(* ===== verification/Paging.v ===== *)
(** * Pages of a listing

    The loop that most listing handlers of src/ida/handlers share: count what passes the
    filter, skip [offset], keep at most [limit], and say where the next page begins.  The
    theorems: a page is the right slice, and a client that follows [next_offset] sees every
    item once and stops. *)

From stdpp Require Import base numbers list.
From S2P Require Import Prelude.

Section paging.
Context {A B : Type} (keep : A → bool) (f : A → B).

(** The body of the loop: what was kept so far and the number of matches. *)
Definition page_step (offset limit : Z) (acc : list B * Z) (x : A) : list B * Z :=
  let '(out, total) := acc in
  if negb (keep x) then (out, total)
  else
    let total := (total + 1)%Z in
    if (total <=? offset)%Z then (out, total)
    else if (limit <=? Z.of_nat (length out))%Z then (out, total)
    else (out ++ [f x], total).

Definition paged (offset limit : Z) (items : list A) : list B * Z :=
  foldl (page_step offset limit) ([], 0%Z) items.

Definition next_offset (offset : Z) (got : nat) (total : Z) : option Z :=
  if (saturating_add offset (Z.of_nat got) <? total)%Z then Some (saturating_add offset (Z.of_nat got))
  else None.

(** What the loop has after a prefix of the items. *)
Lemma paged_loop offset limit done_ items :
  (0 ≤ offset)%Z → (0 ≤ limit)%Z →
  let kept := filter (λ x, keep x = true) in
  foldl (page_step offset limit)
    (f <$> take (Z.to_nat limit) (drop (Z.to_nat offset) (kept done_)), Z.of_nat (length (kept done_))) items =
  (f <$> take (Z.to_nat limit) (drop (Z.to_nat offset) (kept (done_ ++ items))),
   Z.of_nat (length (kept (done_ ++ items)))).
Proof.
  intros Ho Hl kept. revert done_. induction items as [|x items IH]; intros done_; [by rewrite app_nil_r|].
  rewrite (cons_middle x done_ items), (assoc_L (++)), <-IH. cbn [foldl]. f_equal.
  unfold page_step. destruct (keep x) eqn:Hx; cbn [negb]; unfold kept; rewrite filter_app, filter_cons.
  - rewrite decide_True by done. cbn [filter list_filter]. rewrite length_app. cbn [length].
    fold (kept done_). set (k := kept done_).
    replace (Z.of_nat (length k + 1)) with (Z.of_nat (length k) + 1)%Z by lia.
    destruct (Z.leb_spec (Z.of_nat (length k) + 1) offset).
    + rewrite !drop_ge by (rewrite ?length_app; simpl; lia). done.
    + rewrite drop_app_le by lia. rewrite length_fmap, length_take, length_drop.
      case_match; rename select (_ = _) into Hle.
      * apply Z.leb_le in Hle. rewrite take_app_le by (rewrite length_drop; lia). done.
      * apply Z.leb_gt in Hle. rewrite !take_ge by (rewrite ?length_app, ?length_drop; simpl; lia).
        by rewrite fmap_app.
  - rewrite decide_False by congruence. by rewrite app_nil_r.
Qed.

(** A page is a slice of what passes the filter, and the total counts all of it. *)
Lemma paged_spec offset limit items :
  (0 ≤ offset)%Z → (0 ≤ limit)%Z →
  paged offset limit items =
  (f <$> take (Z.to_nat limit) (drop (Z.to_nat offset) (filter (λ x, keep x = true) items)),
   Z.of_nat (length (filter (λ x, keep x = true) items))).
Proof.
  intros Ho Hl. etransitivity; [|apply (paged_loop offset limit [] items Ho Hl)].
  cbn [filter list_filter]. by rewrite drop_nil, take_nil.
Qed.

(** A client that asks for page after page. *)
Fixpoint all_pages (fuel : nat) (offset limit : Z) (items : list A) : list B :=
  match fuel with
  | 0 => []
  | S fuel =>
      let '(page, total) := paged offset limit items in
      page ++ match next_offset offset (length page) total with
              | Some offset => all_pages fuel offset limit items
              | None => []
              end
  end.

(** With a positive limit, as many pages as there are items are enough to see all of them, in
    order and once each; the listing must be shorter than the largest [usize]. *)
Lemma all_pages_from fuel offset limit items :
  (0 ≤ offset)%Z → (0 < limit)%Z →
  let kept := filter (λ x, keep x = true) items in
  (Z.of_nat (length kept) < u64_max)%Z → length kept - Z.to_nat offset < fuel →
  all_pages fuel offset limit items = f <$> drop (Z.to_nat offset) kept.
Proof.
  intros Ho Hl kept Hlen. revert offset Ho. induction fuel as [|fuel IH]; intros offset Ho Hfuel; [lia|].
  cbn [all_pages]. rewrite paged_spec by lia. fold kept. unfold next_offset.
  rewrite length_fmap, length_take, length_drop.
  set (got := Z.to_nat limit `min` (length kept - Z.to_nat offset)).
  assert (saturating_add offset (Z.of_nat got) < Z.of_nat (length kept) →
          saturating_add offset (Z.of_nat got) = offset + Z.of_nat got)%Z as Hsat
    by (unfold saturating_add; lia).
  destruct (Z.ltb_spec (saturating_add offset (Z.of_nat got)) (Z.of_nat (length kept))) as [Hlt|Hge].
  - rewrite (Hsat Hlt) in *. rewrite IH by lia. rewrite <-fmap_app. f_equal.
    replace (Z.to_nat (offset + Z.of_nat got)) with (Z.to_nat offset + got) by lia.
    rewrite <-drop_drop. replace got with (Z.to_nat limit) by lia. by rewrite take_drop.
  - rewrite app_nil_r, take_ge; [done|]. rewrite length_drop. unfold saturating_add in Hge. lia.
Qed.
End paging.
Definition handle_patch_asm (addr : option Z) (name : option string) (offset : Z) (line : string) : Edit := λ db,
  edited (let? addr := resolve_address (Some (d_view db)) addr name offset in
          let? bytes := ida_err (ed_assemble_line ed addr line db) in
          let? db := ida_err (ed_patch_bytes ed addr bytes db) in
          Ok (obj [("address", VString (fmt_hex_alt addr)); ("line", VString line);
                   ("length", vnat (length bytes)); ("bytes", VString (str_join " " (fmt_byte <$> bytes)))], db)) db.

Definition handle_set_comments (addr : option Z) (name : option string) (offset : Z) (comment : string)
    (repeatable : bool) : Edit := λ db,
  edited (let? addr := resolve_address (Some (d_view db)) addr name offset in
          let? db := ida_err (ed_set_cmt ed addr comment repeatable db) in
          Ok (obj [("address", VString (fmt_hex_alt addr)); ("repeatable", Bool repeatable);
                   ("comment", VString comment)], db)) db.

Definition handle_set_function_comment (addr : option Z) (name : option string) (comment : string)
    (repeatable : bool) : Edit := λ db,
  edited (let? addr := resolve_address (Some (d_view db)) addr name 0 in
          let? db := ida_err (ed_set_func_cmt ed addr comment repeatable db) in
          Ok (obj [("address", VString (fmt_hex_alt addr)); ("comment", VString comment);
                   ("repeatable", Bool repeatable)], db)) db.

(** [set_name] is [set_name_with_flags] with the flags 0. *)
Definition handle_rename (addr : option Z) (current_name : option string) (name : string) (flags : Z) : Edit := λ db,
  edited (let? addr := resolve_address (Some (d_view db)) addr current_name 0 in
          let? db := ida_err (ed_set_name ed addr name flags db) in
          Ok (obj [("address", VString (fmt_hex_alt addr)); ("name", VString name);
                   ("flags", vint flags)], db)) db.

(** One entry of a batch. *)
Definition rename_one (db : Database) (entry : option Z * option string * string) : Value * Database :=
  let '(addr_opt, name_opt, new_name) := entry in
  match resolve_address (Some (d_view db)) addr_opt name_opt 0 with
  | Ok addr =>
      match ed_set_name ed addr new_name 0 db with
      | Ok db => (obj [("address", VString (fmt_hex_alt addr)); ("new_name", VString new_name);
                       ("success", Bool true)], db)
      | Err e => (obj [("address", VString (fmt_hex_alt addr)); ("new_name", VString new_name);
                       ("success", Bool false); ("error", VString e)], db)
      end
  | Err e =>
      (obj [("address", VString (match addr_opt with Some a => fmt_hex_alt a | None => "" end));
            ("current_name", opt_vstring name_opt); ("new_name", VString new_name);
            ("success", Bool false); ("error", VString (error_to_string e))], db)
  end.

Fixpoint rename_all (db : Database) (entries : list (option Z * option string * string)) : list Value * Database :=
  match entries with
  | [] => ([], db)
  | e :: entries =>
      let '(r, db) := rename_one db e in
      let '(rs, db) := rename_all db entries in (r :: rs, db)
  end.

Definition handle_batch_rename (entries : list (option Z * option string * string)) : Edit := λ db,
  let '(results, db) := rename_all db entries in
  (Ok (obj [("results", Array results); ("total", vnat (length results))]), db).

Definition handle_rename_lvar (func_addr : Z) (lvar_name new_name : string) : Edit := λ db,
  edited (let? db := ida_err (ed_rename_lvar ed func_addr lvar_name new_name db) in
          Ok (obj [("func_address", VString (fmt_hex_alt func_addr)); ("lvar_name", VString lvar_name);
                   ("new_name", VString new_name)], db)) db.

Definition handle_set_lvar_type (func_addr : Z) (lvar_name type_str : string) : Edit := λ db,
  edited (let? db := ida_err (ed_set_lvar_type ed func_addr lvar_name type_str db) in
          Ok (obj [("func_address", VString (fmt_hex_alt func_addr)); ("lvar_name", VString lvar_name);
                   ("type_str", VString type_str)], db)) db.

Definition handle_set_decompiler_comment (func_addr addr itp : Z) (comment : string) : Edit := λ db,
  edited (let? db := ida_err (ed_set_decompiler_comment ed func_addr addr itp comment db) in
          Ok (obj [("func_address", VString (fmt_hex_alt func_addr)); ("address", VString (fmt_hex_alt addr));
                   ("itp", vint itp);
                   ("comment", VString comment)], db)) db.
End editing.
(* ===== verification/Status.v ===== *)
(** * The router's status and the watchdog (src/router/mod.rs: status_snapshot_inner,
    start_watchdog)

    The status is read with the registry locked.  The queues, the task registry and the caches
    are given as they are when their locks are taken; [elapsed] are the seconds since an
    instant.  A snapshot that has to probe the runtime first deadlocks: the guard of the cached
    probe lives until the end of the [match] that inspects it. *)

From Stdlib Require Import Ascii.
From stdpp Require Import base gmap strings numbers list.
From S2P Require Import Prelude RustStr Json ToolError Runtime RouterConfig Protocol Registry.
From S2P Require Import Router WarmPool Tasks Queue TaskQueues Fs IdbStore ResponseCache Federation.

Open Scope ida_scope.

Record PrewarmTaskStatus : Type := {
  ps_task_id : string;
  ps_path : string;
  ps_tenant_id : string;
  ps_priority : Z;
  ps_keep_warm : bool;
  ps_state : string;
  ps_age_secs : Z
}.

Record RouteTaskStatus : Type := {
  rs_task_id : string;
  rs_path : string;
  rs_method : string;
  rs_tenant_id : string;
  rs_priority : Z;
  rs_state : string;
  rs_age_secs : Z
}.

Record WorkerStatus : Type := {
  ws_handle : string;
  ws_backend : string;
  ws_tenant_id : string;
  ws_pid : option Z;
  ws_open_path : option string;
  ws_pending_requests : nat;
  ws_ref_count : nat;
  ws_idle_secs : Z;
  ws_active : bool
}.

Record WarmLeaseStatus : Type := {
  wls_path : string;
  wls_handle : string;
  wls_tenant_id : string;
  wls_cache_path : option string;
  wls_pinned_secs : Z;
  wls_idle_secs : Z
}.

Record RouterStatus : Type := {
  st_worker_count : nat;
  st_active_handle : option string;
  st_config : RouterConfig;                  (* the limits and the node id *)
  st_runtime_probe : option RuntimeProbeResult;
  st_backend_counts : gmap string nat;
  st_tenant_worker_counts : gmap string nat;
  st_tenant_pending_counts : gmap string nat;
  st_workers : list WorkerStatus;
  st_warm_pool : list WarmLeaseStatus;
  st_prewarm_queue : list PrewarmTaskStatus;
  st_prewarm_active : list PrewarmTaskStatus;
  st_prewarm_recent : list Value;
  st_route_queue : list RouteTaskStatus;
  st_route_active : list RouteTaskStatus;
  st_recent_tasks : list Value;
  st_idb_cache : IdbStoreStats;
  st_response_cache : ResponseCacheStats;
  st_federation_nodes : list FederationNodeStatus
}.

(** What is read besides the registry, the warm pool and the probe. *)
Record StatusView : Type := {
  sv_prewarm : PrewarmQueueState;
  sv_route : RouteQueueState;
  sv_tasks : TaskRegistry;
  sv_idb_cache : IdbStoreStats;
  sv_response_cache : ResponseCacheStats;
  sv_federation : list FederationNodeStatus
}.

(** [*map.entry(key).or_default() += n] *)
Definition bump (k : string) (n : nat) (m : gmap string nat) : gmap string nat := <[k := default 0 (m !! k) + n]> m.

(** Display of the backend *)
Definition backend_name (b : WorkerBackendKind) : string := as_cli_arg b.

Section status.
Context `{HashOrder} (cfg : RouterConfig) (env : Env) (elapsed : Z → Z) (child_pid : string → option Z).

Definition worker_status (r : RouterInner) (hw : string * WorkerProcess) : WorkerStatus :=
  {| ws_handle := hw.1; ws_backend := backend_name (w_backend hw.2); ws_tenant_id := w_tenant_id hw.2;
     ws_pid := child_pid hw.1; ws_open_path := w_open_path hw.2; ws_pending_requests := size (w_pending hw.2);
     ws_ref_count := ref_count r hw.1; ws_idle_secs := elapsed (w_last_active hw.2);
     ws_active := bool_decide (active r = Some hw.1) |}.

> [WHAT YOU HAVE TO DO] Each line from the start of the listing above through the line containing "else (out ++ [f x], total)." should be copied exactly, please, with no other lines added.

> [REPLY]
(* ===== verification/Paging.v ===== *)
(** * Pages of a listing

    The loop that most listing handlers of src/ida/handlers share: count what passes the
    filter, skip [offset], keep at most [limit], and say where the next page begins.  The
    theorems: a page is the right slice, and a client that follows [next_offset] sees every
    item once and stops. *)

From stdpp Require Import base numbers list.
From S2P Require Import Prelude.

Section paging.
Context {A B : Type} (keep : A → bool) (f : A → B).

(** The body of the loop: what was kept so far and the number of matches. *)
Definition page_step (offset limit : Z) (acc : list B * Z) (x : A) : list B * Z :=
  let '(out, total) := acc in
  if negb (keep x) then (out, total)
  else
    let total := (total + 1)%Z in
    if (total <=? offset)%Z then (out, total)
    else if (limit <=? Z.of_nat (length out))%Z then (out, total)
    else (out ++ [f x], total).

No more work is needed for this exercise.